Package Quality Overall: Low (2.8/10)
No test suite detected
No test files or test-runner configuration detected
Some documentation present
Detailed PyPI description (8308 chars)
No contributing guide or governance files found
No CONTRIBUTING, CODE_OF_CONDUCT, or governance files found
Partial type annotation coverage
18 type-annotated function signatures detected in source
Unable to verify contributor count: no GitHub repository found
No GitHub repository linked — contributor count unavailable
Heuristic Checks
No suspicious network call patterns found
No obfuscation patterns detected
No shell execution patterns detected
No credential harvesting patterns detected
No typosquatting candidates detected
Email domain looks legitimate: ioz.ac.uk>
All external links appear legitimate
No GitHub repository linked
No GitHub repository link found
2 maintainer concern(s) found
Author "Ben Evans" appears to have only 1 package on PyPI (new or inactive account)Package has no PyPI classifiers (low effort / metadata quality)
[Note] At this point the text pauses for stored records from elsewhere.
(** * steepleparse: the Steeplechase log parser, embedded and verified

    A shallow embedding of [steepleparse.py] (Python 2): the regular
    expressions of [REGEXPS] as recognisers on strings, the [line_reader]
    generator as an explicit state machine, the parsing stages as
    computations in a state-and-exception monad, and the properties of the
    parser proved about these definitions. *)

From Stdlib Require Import ZArith List String Ascii Bool Lia.
From stdpp Require Import base list.

Local Open Scope string_scope.
Local Open Scope Z_scope.
Local Open Scope list_scope.

(** ** Characters and strings *)

Module Text.

(** The double-quote character, which the patterns of the log contain. *)
Definition dq : string := String (ascii_of_nat 34) EmptyString.

(** [str.isspace] in the C locale, which is also [\s] of [re]. *)
Definition is_space (c : ascii) : bool :=
  match nat_of_ascii c with
  | 9%nat | 10%nat | 11%nat | 12%nat | 13%nat | 32%nat => true
  | _ => false
  end.

(** The only character [.] does not match. *)
Definition is_newline (c : ascii) : bool := Ascii.eqb c (ascii_of_nat 10).

(** [\d] of [re]. *)
Definition is_digit (c : ascii) : bool :=
  let n := nat_of_ascii c in (48 <=? n)%nat && (n <=? 57)%nat.

(** [\w] of [re], without the LOCALE and UNICODE flags. *)
Definition is_word (c : ascii) : bool :=
  let n := nat_of_ascii c in
  is_digit c
  || ((65 <=? n)%nat && (n <=? 90)%nat)
  || ((97 <=? n)%nat && (n <=? 122)%nat)
  || (n =? 95)%nat.

Fixpoint all_space (s : string) : bool :=
  match s with
  | EmptyString => true
  | String c r => is_space c && all_space r
  end.

Fixpoint lstrip (s : string) : string :=
  match s with
  | EmptyString => EmptyString
  | String c r => if is_space c then lstrip r else s
  end.

Fixpoint rstrip (s : string) : string :=
  match s with
  | EmptyString => EmptyString
  | String c r => if all_space s then EmptyString else String c (rstrip r)
  end.

(** [str.strip()] *)
Definition strip (s : string) : string := rstrip (lstrip s).

(** The longest prefix of [s] made of characters satisfying [p], and
    what follows it: a greedy [p*] that nothing forces to give back. *)
Fixpoint span_chars (p : ascii -> bool) (s : string) : string * string :=
  match s with
  | EmptyString => (EmptyString, EmptyString)
  | String c r =>
      if p c then let (a, b) := span_chars p r in (String c a, b)
      else (EmptyString, s)
  end.

(** A literal at the start of [s]: what follows it, if it is there. *)
Fixpoint lit (p s : string) : option string :=
  match p with
  | EmptyString => Some s
  | String a p' =>
      match s with
      | String b s' => if Ascii.eqb a b then lit p' s' else None
      | EmptyString => None
      end
  end.

(** Greedy [.*] followed by the continuation [k]: the longest run of
    non-newline characters after which [k] succeeds is tried first. *)
Fixpoint dotstar {A : Type} (k : string -> option A) (s : string) : option A :=
  match s with
  | EmptyString => k s
  | String c r =>
      if is_newline c then k s
      else match dotstar k r with
           | Some a => Some a
           | None => k s
           end
  end.

(** A capturing greedy group of [.*] followed by [k]: the text captured and the
    result of [k]. *)
Fixpoint dotstar_group {A : Type} (k : string -> option A) (s : string)
  : option (string * A) :=
  let here := match k s with
              | Some a => Some (EmptyString, a)
              | None => None
              end in
  match s with
  | EmptyString => here
  | String c r =>
      if is_newline c then here
      else match dotstar_group k r with
           | Some (g, a) => Some (String c g, a)
           | None => here
           end
  end.

(** [int(s)] on a string of decimal digits; [None] stands for ValueError
    (the empty string, for one). *)
Fixpoint digits_value (acc : Z) (s : string) : option Z :=
  match s with
  | EmptyString => Some acc
  | String c r =>
      if is_digit c
      then digits_value (10 * acc + Z.of_nat (nat_of_ascii c - 48)) r
      else None
  end.
(** * Daily operations monitoring: aggregation, baselines, anomaly replay

    A shallow embedding of [build_daily_kpi.py] (the metric aggregator) and
    [detect_anomalies.py] (baseline engine, anomaly classifier and replay
    cursor), with the properties of the natural-language specification
    stated and proved over it.

    Modelling conventions.
    - A float cell is a rational or NaN: [pyfloat := option Q], [None]
      being NaN.  Sums, means and percentage changes are worked out exactly
      in [Detect] and [Kpi].  Where a rounding of binary64 decides what the
      code does, it is modelled: the classifier's comparisons with the
      thresholds are restated on IEEE doubles in [Binary64], and the average
      order value is rounded as the doubles are ([round53]).
    - A calendar day is its ordinal [Z] (days since 1970-01-01); NaT is
      [None].
    - Python exceptions are values of [exn]; a computation that may raise
      returns [result].
    - The files a script reads and writes, the wall clock and the webhook's
      answer are explicit arguments. *)

From Stdlib Require Import ZArith QArith Qround Qabs Lqa List String Ascii DecimalString.
From Stdlib Require Floats.
From stdpp Require Import base option list gmap strings sorting.

Local Open Scope Z_scope.

(** ** Exceptions and fallible computations *)

Inductive exn : Type :=
  | FileNotFoundError
  | ParserError
  | ValueError
  | TypeError
  | AttributeError
  | IndexError
  | ZeroDivisionError
  | OverflowError.

Inductive result (A : Type) : Type :=
  | Ok (a : A)
  | Raise (e : exn).
Arguments Ok {A} a.
Arguments Raise {A} e.

#[global] Instance result_ret : MRet result := fun _ a => Ok a.
#[global] Instance result_bind : MBind result := fun _ _ f r =>
  match r with
  | Ok a => f a
  | Raise e => Raise e
  end.

(** ** Float cells *)

Module PyNum.

Definition pyfloat : Type := option Q.

Definition nan : pyfloat := None.
Definition fin (q : Q) : pyfloat := Some q.
Definition of_Z (z : Z) : pyfloat := Some (inject_Z z).

(** [pd.isna] *)
Definition isna (a : pyfloat) : bool :=
  match a with
  | None => true
  | Some _ => false
  end.

Definition lift2 (op : Q -> Q -> Q) (a b : pyfloat) : pyfloat :=
  match a, b with
  | Some x, Some y => Some (op x y)
  | _, _ => None
  end.

Definition fadd : pyfloat -> pyfloat -> pyfloat := lift2 Qplus.
Definition fsub : pyfloat -> pyfloat -> pyfloat := lift2 Qminus.
Definition fmul : pyfloat -> pyfloat -> pyfloat := lift2 Qmult.

(** The quotient of two cells, for a divisor that is not zero. *)
Definition quot : pyfloat -> pyfloat -> pyfloat := lift2 Qdiv.

(** [sum] of a column slice; NaN when a value is NaN. *)
Definition fsum (xs : list pyfloat) : pyfloat := foldr fadd (fin 0) xs.

Definition fneg (a : pyfloat) : pyfloat := Qopp <$> a.
Definition fabs (a : pyfloat) : pyfloat := Qabs <$> a.

(** Comparisons: every comparison with NaN is false. *)
Definition cmp2 (op : Q -> Q -> bool) (a b : pyfloat) : bool :=
  match a, b with
  | Some x, Some y => op x y
  | _, _ => false
  end.

Definition feqb : pyfloat -> pyfloat -> bool := cmp2 Qeq_bool.
Definition fleb : pyfloat -> pyfloat -> bool := cmp2 Qle_bool.
Definition fltb : pyfloat -> pyfloat -> bool :=
  cmp2 (fun x y => negb (Qle_bool y x)).
Definition fgeb (a b : pyfloat) : bool := fleb b a.
Definition fgtb (a b : pyfloat) : bool := fltb b a.

(** Python's [a / b] on floats: a zero divisor raises. *)
Definition truediv (a b : pyfloat) : result pyfloat :=
  if feqb b (fin 0) then Raise ZeroDivisionError else Ok (quot a b).

(** Round half to even, to an integer. *)
Definition rint (q : Q) : Z :=
  let f := Qfloor q in
  let r := (q - inject_Z f)%Q in
  match (r ?= 1 # 2)%Q with
  | Lt => f
  | Gt => f + 1
  | Eq => if Z.even f then f else f + 1
  end.

(** [round(x)]: NaN raises [ValueError]. *)
Definition py_round (a : pyfloat) : result Z :=
  match a with
  | Some q => Ok (rint q)
  | None => Raise ValueError
  end.

(** The double nearest to a rational, ties to even, as a rational: what a
    cell of a CSV file becomes when it is read, and what every arithmetic
    operation on doubles returns.  The exponent range of binary64 is not
    modelled: no overflow to an infinity, no subnormal numbers. *)
Definition round53 (q : Q) : Q :=
  if Qeq_bool q 0 then 0%Q else
  let a := Qabs q in
  let l := (Z.log2 (Qnum a) - Z.log2 (Zpos (Qden a)))%Z in
  let e := if Qle_bool (2 ^ l) a then (l - 52)%Z else (l - 53)%Z in
  let v := (inject_Z (rint (a / 2 ^ e)) * 2 ^ e)%Q in
  if Qle_bool 0 q then v else (- v)%Q.

(** Python's [a / b] on two floats, past a test that [b] is not zero: the
    quotient of the two doubles, rounded. *)
Definition div64 (a b : pyfloat) : pyfloat :=
  lift2 (fun x y => round53 (round53 x / round53 y)) a b.

(** Python's [round(x, 2)] on a float: the exact value of the double is
    rounded to two decimals, ties to even; the cell is written here as that
    decimal, which is also how the double is printed. *)
Definition round2 (a : pyfloat) : pyfloat :=
  (fun q => (inject_Z (rint (round53 q * 100)) / 100)%Q) <$> a.

(** A float64 cell of a NumPy column, with the non-finite values that a
    division of two columns can leave in it. *)
Inductive npfloat : Type :=
  | NpNum (q : Q)
  | NpInf (negative : bool)
  | NpNaN.

(** NumPy's [a / b] on two columns: no exception; a zero divisor gives an
    infinity of the sign of [a], and NaN for 0 / 0. *)
Definition np_div (a b : pyfloat) : npfloat :=
  match a, b with
  | Some x, Some y =>
      if Qeq_bool y 0 then
        if Qeq_bool x 0 then NpNaN else NpInf (negb (Qle_bool 0 x))
      else NpNum (round53 (round53 x / round53 y))
  | _, _ => NpNaN
  end.

(** NumPy's [.round(2)]: multiply by 100, round to an integer, divide by
    100, each step in doubles; an infinity and NaN stay. *)
Definition np_round2 (a : npfloat) : npfloat :=
  match a with
  | NpNum q => NpNum (round53 (inject_Z (rint (round53 (q * 100))) / 100))
  | _ => a
  end.

(** [fillna(0)] on such a column: only NaN is replaced. *)
Definition np_fillna0 (a : npfloat) : npfloat :=
  match a with
  | NpNaN => NpNum 0
  | _ => a
  end.

(** [int(x)]: truncation toward zero; NaN raises [ValueError]. *)
Definition py_int (a : pyfloat) : result Z :=
  match a with
  | Some q => Ok (if Qle_bool 0 q then Qfloor q else Qceiling q)
  | None => Raise ValueError
  end.

End PyNum.
Import PyNum.

(** ** Dates, clocks and text rendering *)

Module PyText.

Local Open Scope string_scope.

(** A [datetime] value: day ordinal and second of the day. *)
Record timestamp : Type := Timestamp { ts_day : Z; ts_sec : Z }.

(** [.dt.date] *)
Definition dt_date (t : timestamp) : Z := ts_day t.

(** [str(n)] for an [int] *)
Definition str_of_Z (z : Z) : string := NilZero.string_of_int (Z.to_int z).

Definition zero_pad (width : nat) (s : string) : string :=
  String.concat "" (repeat "0" (width - String.length s)) ++ s.

(** Proleptic Gregorian date of a day ordinal: (year, month, day). *)
Definition civil_from_days (d : Z) : Z * Z * Z :=
  let z := d + 719468 in
  let era := z / 146097 in
  let doe := z - era * 146097 in
  let yoe := (doe - doe / 1460 + doe / 36524 - doe / 146096) / 365 in
  let doy := doe - (365 * yoe + yoe / 4 - yoe / 100) in
  let mp := (5 * doy + 2) / 153 in
  let day := doy - (153 * mp + 2) / 5 + 1 in
  let month := (if mp <? 10 then mp + 3 else mp - 9)%Z in
  let year := (yoe + era * 400 + (if month <=? 2 then 1 else 0))%Z in
  (year, month, day).
(** The keys of [db.customers] are the user names. *)
Definition keys_are_users (w : World number) : Prop :=
  forall k, is_Some (customers (db w) !! k) <->
            exists u, In u (users (db w)) /\ User.username u = k.

(** The browser storage holds the directory, or nobody has registered. *)
Definition directory_stored (w : World number) : Prop :=
  debtBookUsers (localStorage w) = Some (users (db w)) \/
  (debtBookUsers (localStorage w) = None /\ users (db w) = []).

End Loading.

(** ** Hashing ([utils/crypto.ts]) *)

Module Crypto.

(** [Number.prototype.toString(16)] on a non-negative integer. *)
Definition toString16 (n : N) : string :=
  HexadecimalString.NilZero.string_of_uint (N.to_hex_uint n).

(** [String.prototype.padStart] with a pad string of one character. *)
Definition padStart (targetLength : nat) (c : ascii) (s : string) : string :=
  String.append
    (string_of_list_ascii (repeat c (targetLength - String.length s))) s.

(** [bufferToHex]; the [Uint8Array] over the buffer is a list of bytes. *)
Definition bufferToHex (buffer : list Byte.byte) : string :=
  String.concat ""
    (map (fun b => padStart 2 "0" (toString16 (Byte.to_N b))) buffer).

Section Hash.

(** [new TextEncoder().encode] *)
Variable encode : string -> list Byte.byte.
(** [crypto.subtle.digest('SHA-256', data)] *)
Variable digest : list Byte.byte -> list Byte.byte.

Definition hashString (input : string) : string :=
  let data := encode input in
  let hashBuffer := digest data in
  bufferToHex hashBuffer.

End Hash.

(** Reading hexadecimal back, to compare what [bufferToHex] writes. *)
Definition hexValue (c : ascii) : option N :=
  let n := N_of_ascii c in
  if (48 <=? n)%N && (n <=? 57)%N then Some (n - 48)%N
  else if (97 <=? n)%N && (n <=? 102)%N then Some (n - 87)%N
  else None.

Fixpoint hexToBuffer (s : string) : option (list Byte.byte) :=
  match s with
  | EmptyString => Some []
  | String a (String b r) =>
      match hexValue a, hexValue b, hexToBuffer r with
      | Some h, Some l, Some bs =>
          match Byte.of_N (h * 16 + l) with
          | Some x => Some (x :: bs)
          | None => None
          end
      | _, _, _ => None
      end
  | String _ EmptyString => None
  end.

End Crypto.

(** ** The history of a customer ([CustomerDetail.tsx]) *)

Section History.
Context {number : Type}.

(** [date.split('T')[0]]: the text before the first ['T']. *)
Fixpoint firstPart (s : string) : string :=
  match s with
  | EmptyString => EmptyString
  | String c r => if Ascii.eqb c "T" then EmptyString else String c (firstPart r)
  end.

(** The names an object literal inherits from [Object.prototype]:
    [acc[dateKey]] finds a value under them in an empty object. *)
Definition objectPrototypeKeys : list string :=
  [ "constructor"; "__proto__"; "hasOwnProperty"; "isPrototypeOf";
    "propertyIsEnumerable"; "toLocaleString"; "toString"; "valueOf";
    "__defineGetter__"; "__defineSetter__"; "__lookupGetter__"; "__lookupSetter__" ].

(** The body of the [reduce] of [groupedTransactions]. Under an inherited
    name [acc[dateKey]] is a function or the prototype, so that no group is
    made, and [push] is not a function of it: the call throws. *)
Definition groupTransaction
    (acc : Error + gmap string (list (Transaction.t number)))
    (tx : Transaction.t number) : Error + gmap string (list (Transaction.t number)) :=
  match acc with
  | inl e => inl e
  | inr acc =>
      let dateKey := firstPart (Transaction.date tx) in
      if existsb (String.eqb dateKey) objectPrototypeKeys then inl TypeError
      else
        let acc :=
          match acc !! dateKey with
          | None => <[dateKey := []]> acc
          | Some _ => acc
          end in
        inr (alter (fun group => group ++ [tx]) dateKey acc)
  end.

(** [groupedTransactions]: the transactions by the day of their date. *)
Definition groupedTransactions (transactions : list (Transaction.t number))
  : Error + gmap string (list (Transaction.t number)) :=
  fold_left groupTransaction transactions (inr ∅).

End History.

(** ** The overview ([Dashboard.tsx]) *)

Section Dashboard.
Context {number : Type}.
Variable zero : number.
Variables add mul : number -> number -> number.


End Dashboard.

(** ** The customer handlers of [App.tsx] *)

Module Ui.
Section Handlers.
Context {number : Type}.
Variable atob : string -> option string.
Variable isoDate : string -> string.

(** The component state the handlers read and write, and the messages
    shown by [alert]. *)
Record View : Type :=
  { authToken : option string;
    customers : list (Customer.t number);
    selectedCustomerId : option string;
    customerToRename : option (Customer.t number);
    customerToDelete : option (Customer.t number);
    isSaving : bool;
    alerts : list string }.

Definition setCustomers (cs : list (Customer.t number)) (v : View) : View :=
  {| authToken := authToken v; customers := cs;
     selectedCustomerId := selectedCustomerId v;
     customerToRename := customerToRename v; customerToDelete := customerToDelete v;
     isSaving := isSaving v; alerts := alerts v |}.

Definition setSelectedCustomerId (id : option string) (v : View) : View :=
  {| authToken := authToken v; customers := customers v;
     selectedCustomerId := id;
     customerToRename := customerToRename v; customerToDelete := customerToDelete v;
     isSaving := isSaving v; alerts := alerts v |}.

Definition setCustomerToRename (c : option (Customer.t number)) (v : View) : View :=
  {| authToken := authToken v; customers := customers v;
     selectedCustomerId := selectedCustomerId v;
     customerToRename := c; customerToDelete := customerToDelete v;
     isSaving := isSaving v; alerts := alerts v |}.

Definition setCustomerToDelete (c : option (Customer.t number)) (v : View) : View :=
  {| authToken := authToken v; customers := customers v;
     selectedCustomerId := selectedCustomerId v;
     customerToRename := customerToRename v; customerToDelete := c;
     isSaving := isSaving v; alerts := alerts v |}.

Definition setIsSaving (b : bool) (v : View) : View :=
  {| authToken := authToken v; customers := customers v;
     selectedCustomerId := selectedCustomerId v;
     customerToRename := customerToRename v; customerToDelete := customerToDelete v;
     isSaving := b; alerts := alerts v |}.

Definition alert (message : string) (v : View) : View :=
  {| authToken := authToken v; customers := customers v;
     selectedCustomerId := selectedCustomerId v;
     customerToRename := customerToRename v; customerToDelete := customerToDelete v;
     isSaving := isSaving v; alerts := alerts v ++ [message] |}.

(** [if (!authToken) return;] followed by the rest of a handler. *)
Definition withToken (v : View) (w : World number)
    (rest : string -> View * World number) : View * World number :=
  match authToken v with
  | None => (v, w)
  | Some token => if Str.falsy token then (v, w) else rest token
  end.

Definition handleAddCustomer (now : N) (name : string) (v : View) (w : World number)
  : View * World number :=
  withToken v w (fun token =>
    match addCustomer atob now token name w with
    | Return newCustomer w' =>
        (setSelectedCustomerId (Some (Customer.id newCustomer))
           (setCustomers (customers v ++ [newCustomer]) v), w')
    | Throw _ w' => (alert "Error: Could not add customer." v, w')
    end).

Definition handleRenameCustomer (customerId newName : string) (v : View)
    (w : World number) : View * World number :=
  withToken v w (fun token =>
    let v := setIsSaving true v in
    let (v, w) :=
      match renameCustomer atob token customerId newName w with
      | Return _ w' =>
          (setCustomers
             (map (fun c => if String.eqb (Customer.id c) customerId
                            then setName newName c else c) (customers v)) v, w')
      | Throw _ w' => (alert "Error: Could not rename customer." v, w')
      end in
    (setIsSaving false (setCustomerToRename None v), w)).

Definition handleDeleteCustomer (customerId : string) (v : View) (w : World number)
  : View * World number :=
  withToken v w (fun token =>
    let v := setIsSaving true v in
    let (v, w) :=
      match deleteCustomer atob token customerId w with
      | Return _ w' =>
          (setSelectedCustomerId None
             (setCustomers
                (List.filter (fun c => negb (String.eqb (Customer.id c) customerId))
                   (customers v)) v), w')
      | Throw _ w' => (alert "Error: Could not delete customer." v, w')
      end in
    (setIsSaving false (setCustomerToDelete None v), w)).

(** [const updatedCustomers = await api.getCustomers(authToken);
    setCustomers(updatedCustomers);] inside the [try] of a handler. *)
Definition refetch (token message : string) (v : View) (w : World number)
  : View * World number :=
  match getCustomers atob token w with
  | Return updatedCustomers w' => (setCustomers updatedCustomers v, w')
  | Throw _ w' => (alert message v, w')
  end.

Definition handleAddTransaction (now : N) (customerId productName : string)
    (quantity price : number) (date : string) (v : View) (w : World number)
  : View * World number :=
  withToken v w (fun token =>
    match addTransaction atob isoDate now token customerId
            {| TxData.productName := productName; TxData.quantity := quantity;
               TxData.price := price; TxData.date := date |} w with
    | Return _ w' => refetch token "Error: Could not add transaction." v w'
    | Throw _ w' => (alert "Error: Could not add transaction." v, w')
    end).

Definition handleToggleTransactionPaid (customerId transactionId : string)
    (v : View) (w : World number) : View * World number :=
  withToken v w (fun token =>
    match toggleTransactionPaid atob token customerId transactionId w with
    | Return _ w' => refetch token "Error: Could not update transaction." v w'
    | Throw _ w' => (alert "Error: Could not update transaction." v, w')
    end).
No known vulnerabilities found in OSV database.
AI App Starter Prompt
Create a small Python application named 'AgoutiExplorer' that utilizes the 'agoutix' package to explore and visualize genetic data from various species. This application will allow users to upload a CSV file containing genetic sequences, analyze the data using 'agoutix', and generate visual representations of the genetic relationships between different species. Step 1: Set up the environment - Install Python and necessary libraries including 'agoutix'. - Use virtual environments to manage dependencies. Step 2: Design the user interface - Create a simple GUI using Tkinter or Streamlit to make the application more accessible. - Include options to select a CSV file and display basic information about the uploaded data. Step 3: Implement data processing - Utilize 'agoutix' functions to clean and preprocess the genetic sequence data. - Integrate error handling to deal with potential issues in the input data. Step 4: Genetic analysis - Apply 'agoutix' functionalities to perform genetic distance calculations between species. - Generate a dendrogram based on the calculated genetic distances to visually represent the evolutionary relationships. Step 5: Visualization - Use matplotlib or seaborn to create a graphical representation of the dendrogram. - Allow users to save the visualization as an image file. Suggested Features: - Option to filter species by specific criteria before analysis. - Additional visualizations like heatmaps or scatter plots to represent genetic similarities. - Export analysis results in formats such as CSV or JSON. - Provide documentation and comments within the code for better understanding and maintenance. How 'agoutix' is utilized: - For preprocessing genetic sequences. - To calculate genetic distances which form the basis of the dendrogram. - For any other specific functionalities provided by 'agoutix' related to genetic data analysis.